→ **DIRECTIONS**
When the line containing "(** * ask-nextjs: the" appears in the data below, begin copying there and stop only after the line containing "embedding helper found".

→ **DATA FOR THE TASK**
>>>>
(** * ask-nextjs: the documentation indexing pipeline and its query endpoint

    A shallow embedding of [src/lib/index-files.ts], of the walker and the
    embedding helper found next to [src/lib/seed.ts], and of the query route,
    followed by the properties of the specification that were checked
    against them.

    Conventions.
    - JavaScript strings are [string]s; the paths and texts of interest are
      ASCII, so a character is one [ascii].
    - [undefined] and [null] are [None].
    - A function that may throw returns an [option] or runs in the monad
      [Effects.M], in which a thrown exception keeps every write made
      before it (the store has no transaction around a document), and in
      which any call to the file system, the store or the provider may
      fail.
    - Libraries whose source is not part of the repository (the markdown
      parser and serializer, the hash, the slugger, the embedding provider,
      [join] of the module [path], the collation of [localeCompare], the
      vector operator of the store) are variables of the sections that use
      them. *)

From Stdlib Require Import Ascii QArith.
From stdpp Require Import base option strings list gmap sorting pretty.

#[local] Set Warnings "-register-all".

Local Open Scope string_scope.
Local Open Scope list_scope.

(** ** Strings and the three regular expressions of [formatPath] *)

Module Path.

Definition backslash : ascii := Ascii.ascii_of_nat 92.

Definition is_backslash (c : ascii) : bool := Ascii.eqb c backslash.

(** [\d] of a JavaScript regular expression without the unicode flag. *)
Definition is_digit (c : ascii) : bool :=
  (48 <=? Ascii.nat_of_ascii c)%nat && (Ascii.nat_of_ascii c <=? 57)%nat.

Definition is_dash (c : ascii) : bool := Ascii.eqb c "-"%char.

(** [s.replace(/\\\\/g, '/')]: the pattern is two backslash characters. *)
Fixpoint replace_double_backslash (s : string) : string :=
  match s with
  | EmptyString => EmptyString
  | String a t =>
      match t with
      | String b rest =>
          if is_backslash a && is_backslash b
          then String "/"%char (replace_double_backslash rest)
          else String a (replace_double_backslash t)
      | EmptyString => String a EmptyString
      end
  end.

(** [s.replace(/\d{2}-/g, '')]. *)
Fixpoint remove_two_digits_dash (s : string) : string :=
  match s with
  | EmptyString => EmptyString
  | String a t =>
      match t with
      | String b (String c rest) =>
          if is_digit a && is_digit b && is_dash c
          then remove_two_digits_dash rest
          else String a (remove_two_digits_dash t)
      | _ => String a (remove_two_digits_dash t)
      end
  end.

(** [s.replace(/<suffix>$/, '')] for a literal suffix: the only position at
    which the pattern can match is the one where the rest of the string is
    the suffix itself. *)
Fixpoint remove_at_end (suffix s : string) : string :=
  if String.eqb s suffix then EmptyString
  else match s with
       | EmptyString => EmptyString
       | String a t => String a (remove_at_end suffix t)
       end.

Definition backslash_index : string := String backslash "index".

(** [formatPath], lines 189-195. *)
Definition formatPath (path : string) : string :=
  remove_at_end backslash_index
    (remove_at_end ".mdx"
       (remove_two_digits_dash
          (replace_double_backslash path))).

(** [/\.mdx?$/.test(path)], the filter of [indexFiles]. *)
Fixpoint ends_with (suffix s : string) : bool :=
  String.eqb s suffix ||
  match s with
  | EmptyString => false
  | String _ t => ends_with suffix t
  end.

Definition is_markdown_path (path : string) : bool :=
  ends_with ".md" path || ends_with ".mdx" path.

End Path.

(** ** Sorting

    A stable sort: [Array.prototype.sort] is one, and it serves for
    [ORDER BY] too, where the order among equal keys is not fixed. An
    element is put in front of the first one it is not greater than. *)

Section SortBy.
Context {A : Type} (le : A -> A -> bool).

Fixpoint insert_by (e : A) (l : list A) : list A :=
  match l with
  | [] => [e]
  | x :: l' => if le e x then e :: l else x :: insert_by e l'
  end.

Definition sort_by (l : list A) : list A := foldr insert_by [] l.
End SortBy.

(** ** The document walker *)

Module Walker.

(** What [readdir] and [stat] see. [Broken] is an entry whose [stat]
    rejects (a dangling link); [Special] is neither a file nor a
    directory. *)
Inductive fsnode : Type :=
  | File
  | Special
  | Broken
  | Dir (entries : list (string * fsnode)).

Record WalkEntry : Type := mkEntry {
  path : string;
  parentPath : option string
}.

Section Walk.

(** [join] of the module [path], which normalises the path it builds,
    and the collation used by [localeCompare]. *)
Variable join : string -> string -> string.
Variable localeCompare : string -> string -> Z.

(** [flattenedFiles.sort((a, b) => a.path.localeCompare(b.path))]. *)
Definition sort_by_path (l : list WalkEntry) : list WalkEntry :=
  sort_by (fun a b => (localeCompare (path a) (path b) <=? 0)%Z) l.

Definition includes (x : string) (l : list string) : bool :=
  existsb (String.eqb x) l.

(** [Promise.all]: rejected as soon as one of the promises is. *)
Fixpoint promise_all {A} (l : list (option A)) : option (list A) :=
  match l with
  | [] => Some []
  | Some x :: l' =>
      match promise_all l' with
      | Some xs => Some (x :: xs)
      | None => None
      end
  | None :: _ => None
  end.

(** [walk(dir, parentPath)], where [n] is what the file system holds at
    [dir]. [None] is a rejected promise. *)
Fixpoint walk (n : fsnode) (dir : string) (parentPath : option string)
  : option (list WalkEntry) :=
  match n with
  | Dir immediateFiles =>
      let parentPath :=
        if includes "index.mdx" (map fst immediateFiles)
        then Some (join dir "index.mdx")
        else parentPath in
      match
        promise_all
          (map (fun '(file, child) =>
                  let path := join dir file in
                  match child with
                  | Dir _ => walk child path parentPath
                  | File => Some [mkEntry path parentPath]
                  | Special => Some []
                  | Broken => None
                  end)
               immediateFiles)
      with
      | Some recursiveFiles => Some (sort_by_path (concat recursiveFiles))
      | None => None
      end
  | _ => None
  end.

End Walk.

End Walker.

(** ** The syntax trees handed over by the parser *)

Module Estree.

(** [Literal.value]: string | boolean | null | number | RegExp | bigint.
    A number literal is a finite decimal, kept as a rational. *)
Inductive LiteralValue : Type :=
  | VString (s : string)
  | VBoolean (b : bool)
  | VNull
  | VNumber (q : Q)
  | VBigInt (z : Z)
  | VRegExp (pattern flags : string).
<<<<
>>>>
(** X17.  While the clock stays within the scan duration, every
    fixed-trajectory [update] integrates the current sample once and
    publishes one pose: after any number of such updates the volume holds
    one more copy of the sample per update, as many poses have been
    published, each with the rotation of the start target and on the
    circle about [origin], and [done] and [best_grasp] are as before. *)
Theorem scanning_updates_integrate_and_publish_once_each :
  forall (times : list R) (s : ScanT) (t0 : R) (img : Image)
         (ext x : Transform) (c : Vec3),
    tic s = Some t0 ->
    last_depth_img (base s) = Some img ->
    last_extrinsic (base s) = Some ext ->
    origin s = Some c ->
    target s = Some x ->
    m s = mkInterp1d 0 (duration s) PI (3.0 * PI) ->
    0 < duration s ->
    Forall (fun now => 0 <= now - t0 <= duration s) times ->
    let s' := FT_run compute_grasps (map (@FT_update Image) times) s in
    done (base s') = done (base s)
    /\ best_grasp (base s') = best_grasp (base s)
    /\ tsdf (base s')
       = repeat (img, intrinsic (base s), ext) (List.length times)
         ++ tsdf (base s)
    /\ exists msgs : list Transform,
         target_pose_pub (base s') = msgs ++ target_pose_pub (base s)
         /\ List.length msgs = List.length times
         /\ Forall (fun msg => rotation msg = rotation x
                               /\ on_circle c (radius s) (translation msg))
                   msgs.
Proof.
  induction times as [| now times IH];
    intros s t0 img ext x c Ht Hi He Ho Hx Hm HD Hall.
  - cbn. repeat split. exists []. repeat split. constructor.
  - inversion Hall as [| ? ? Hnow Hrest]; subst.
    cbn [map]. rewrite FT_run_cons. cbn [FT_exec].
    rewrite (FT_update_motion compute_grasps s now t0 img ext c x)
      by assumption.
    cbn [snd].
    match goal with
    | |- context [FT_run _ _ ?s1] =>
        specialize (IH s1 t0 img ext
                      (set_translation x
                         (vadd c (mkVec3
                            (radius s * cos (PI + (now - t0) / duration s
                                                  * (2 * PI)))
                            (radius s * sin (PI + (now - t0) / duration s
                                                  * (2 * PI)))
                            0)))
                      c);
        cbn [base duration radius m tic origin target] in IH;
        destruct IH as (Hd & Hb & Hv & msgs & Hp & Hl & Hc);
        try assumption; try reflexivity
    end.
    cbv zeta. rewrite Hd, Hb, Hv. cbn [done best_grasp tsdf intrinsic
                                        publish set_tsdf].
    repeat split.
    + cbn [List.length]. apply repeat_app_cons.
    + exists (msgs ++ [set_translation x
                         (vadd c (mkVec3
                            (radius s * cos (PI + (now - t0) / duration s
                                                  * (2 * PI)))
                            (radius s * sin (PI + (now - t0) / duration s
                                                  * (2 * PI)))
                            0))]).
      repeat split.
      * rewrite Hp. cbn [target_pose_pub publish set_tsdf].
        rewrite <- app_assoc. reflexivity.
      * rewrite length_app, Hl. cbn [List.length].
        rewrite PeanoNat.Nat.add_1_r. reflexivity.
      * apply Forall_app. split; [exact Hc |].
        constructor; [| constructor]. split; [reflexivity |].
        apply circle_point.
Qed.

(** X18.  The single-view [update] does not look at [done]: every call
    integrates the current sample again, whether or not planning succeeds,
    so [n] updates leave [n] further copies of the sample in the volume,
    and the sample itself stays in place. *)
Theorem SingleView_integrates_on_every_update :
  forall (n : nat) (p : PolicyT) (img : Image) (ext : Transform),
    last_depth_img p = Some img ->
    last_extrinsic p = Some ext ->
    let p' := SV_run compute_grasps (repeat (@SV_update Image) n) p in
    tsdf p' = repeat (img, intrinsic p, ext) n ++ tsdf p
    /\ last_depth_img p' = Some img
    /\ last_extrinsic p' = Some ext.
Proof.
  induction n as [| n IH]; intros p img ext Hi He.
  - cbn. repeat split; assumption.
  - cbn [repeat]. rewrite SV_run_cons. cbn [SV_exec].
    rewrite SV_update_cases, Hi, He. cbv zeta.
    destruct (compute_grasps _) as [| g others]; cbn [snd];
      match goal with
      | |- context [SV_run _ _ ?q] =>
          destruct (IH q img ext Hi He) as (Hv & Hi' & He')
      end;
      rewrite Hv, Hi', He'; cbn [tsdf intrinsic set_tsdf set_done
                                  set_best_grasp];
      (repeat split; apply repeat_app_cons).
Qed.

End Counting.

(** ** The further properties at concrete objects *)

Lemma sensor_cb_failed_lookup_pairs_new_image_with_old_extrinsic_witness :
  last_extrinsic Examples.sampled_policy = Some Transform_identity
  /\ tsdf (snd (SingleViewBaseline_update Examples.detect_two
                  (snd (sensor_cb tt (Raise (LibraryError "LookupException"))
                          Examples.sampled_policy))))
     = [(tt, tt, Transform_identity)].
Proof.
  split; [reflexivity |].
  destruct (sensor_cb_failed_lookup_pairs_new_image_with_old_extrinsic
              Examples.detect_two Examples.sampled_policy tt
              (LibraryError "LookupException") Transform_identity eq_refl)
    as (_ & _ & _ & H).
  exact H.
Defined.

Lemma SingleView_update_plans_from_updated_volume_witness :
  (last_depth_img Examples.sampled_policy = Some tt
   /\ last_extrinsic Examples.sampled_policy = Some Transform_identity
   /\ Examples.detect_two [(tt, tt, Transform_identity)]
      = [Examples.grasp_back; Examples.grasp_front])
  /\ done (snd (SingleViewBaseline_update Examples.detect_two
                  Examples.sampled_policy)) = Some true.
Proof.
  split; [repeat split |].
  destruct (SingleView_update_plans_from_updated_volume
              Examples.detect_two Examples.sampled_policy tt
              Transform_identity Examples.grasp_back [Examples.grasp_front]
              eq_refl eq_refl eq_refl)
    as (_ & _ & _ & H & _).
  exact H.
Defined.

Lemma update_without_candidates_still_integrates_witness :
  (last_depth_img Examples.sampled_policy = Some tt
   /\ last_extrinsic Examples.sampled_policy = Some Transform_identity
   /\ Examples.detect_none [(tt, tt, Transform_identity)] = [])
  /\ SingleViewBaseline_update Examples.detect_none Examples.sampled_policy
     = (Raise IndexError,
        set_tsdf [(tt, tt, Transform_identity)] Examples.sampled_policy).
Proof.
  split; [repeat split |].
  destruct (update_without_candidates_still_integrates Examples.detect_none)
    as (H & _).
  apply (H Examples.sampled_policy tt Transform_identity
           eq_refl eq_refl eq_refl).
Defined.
<<<<
→ **SOLUTION TO THE PROBLEM**
(** * ask-nextjs: the documentation indexing pipeline and its query endpoint

    A shallow embedding of [src/lib/index-files.ts], of the walker and the
    embedding helper found next to [src/lib/seed.ts], and of the query route,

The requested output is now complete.